═════ INPUT ═════
(** X4. A Manual row can only be the first row of a schedule: every later
    row is Optimized, a first row of kind Manual is the validated manual
    trip with its own dates and length, and a valid manual trip that ends
    within the window is always that first row. *)
Theorem manual_row_is_first_only (start : date) (manual : option (date * date))
    (days : Z) (r : tab_result) :
  tab start manual days = Ret r ->
  (forall i row, nth_error (rows_of r) (S i) = Some row ->
                 Type_ row = Optimized) /\
  (forall row, nth_error (rows_of r) 0 = Some row -> Type_ row = Manual ->
     exists me mx, manual = Some (me, mx) /\
                   valid_manual start manual = true /\
                   row = mkRow Manual me mx ((mx - me) + 1)) /\
  (forall me mx, manual = Some (me, mx) ->
     valid_manual start manual = true -> mx <= start + days - 1 ->
     nth_error (rows_of r) 0 = Some (mkRow Manual me mx ((mx - me) + 1))).
Proof.
  intros Htab. split; [| split].
  - intros i row Hnth. apply tab_rows_facts in Htab.
    destruct Htab as (_ & _ & Htl). rewrite Forall_forall in Htl.
    apply Htl. apply nth_error_In with i.
    destruct (rows_of r); [destruct i; discriminate | exact Hnth].
  - intros row Hnth Hty. apply tab_closed_form_Ret in Htab. subst r.
    unfold tab_closed_form in Hnth.
    assert (Hauto : forall entry,
      nth_error (rows_of (display (auto_rows (start + days - 1) entry
                   (trips_from (start + days - 1) entry)))) 0 = Some row ->
      False).
    { intros entry H. rewrite rows_of_display in H.
      destruct (auto_rows_facts (start + days - 1) _ entry eq_refl)
        as (_ & Hall & _).
      apply nth_error_In in H. rewrite Forall_forall in Hall.
      destruct (Hall row H) as [Hopt _]. congruence. }
    destruct manual as [[me mx] |]; [| now apply Hauto in Hnth].
    destruct (valid_manual start (Some (me, mx))) eqn:Hvm;
      [| now apply Hauto in Hnth].
    destruct (mx >? start + days - 1); [discriminate |].
    rewrite rows_of_display in Hnth. simpl in Hnth. inversion Hnth; subst.
    exists me, mx. repeat split.
  - intros me mx -> Hvm Hfit. apply tab_closed_form_Ret in Htab. subst r.
    unfold tab_closed_form. rewrite Hvm.
    replace (mx >? start + days - 1) with false
      by (symmetry; rewrite Z.gtb_ltb; apply Z.ltb_ge; lia).
    rewrite rows_of_display. reflexivity.
Qed.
═════
INSTRUCTIONS TO FOLLOW
Set down, please, the lines from the line holding "by (symmetry; rewrite" through the final line of the data, exactly and with nothing added.

OUTPUT FOR THIS EXERCISE
      by (symmetry; rewrite Z.gtb_ltb; apply Z.ltb_ge; lia).
    rewrite rows_of_display. reflexivity.
Qed.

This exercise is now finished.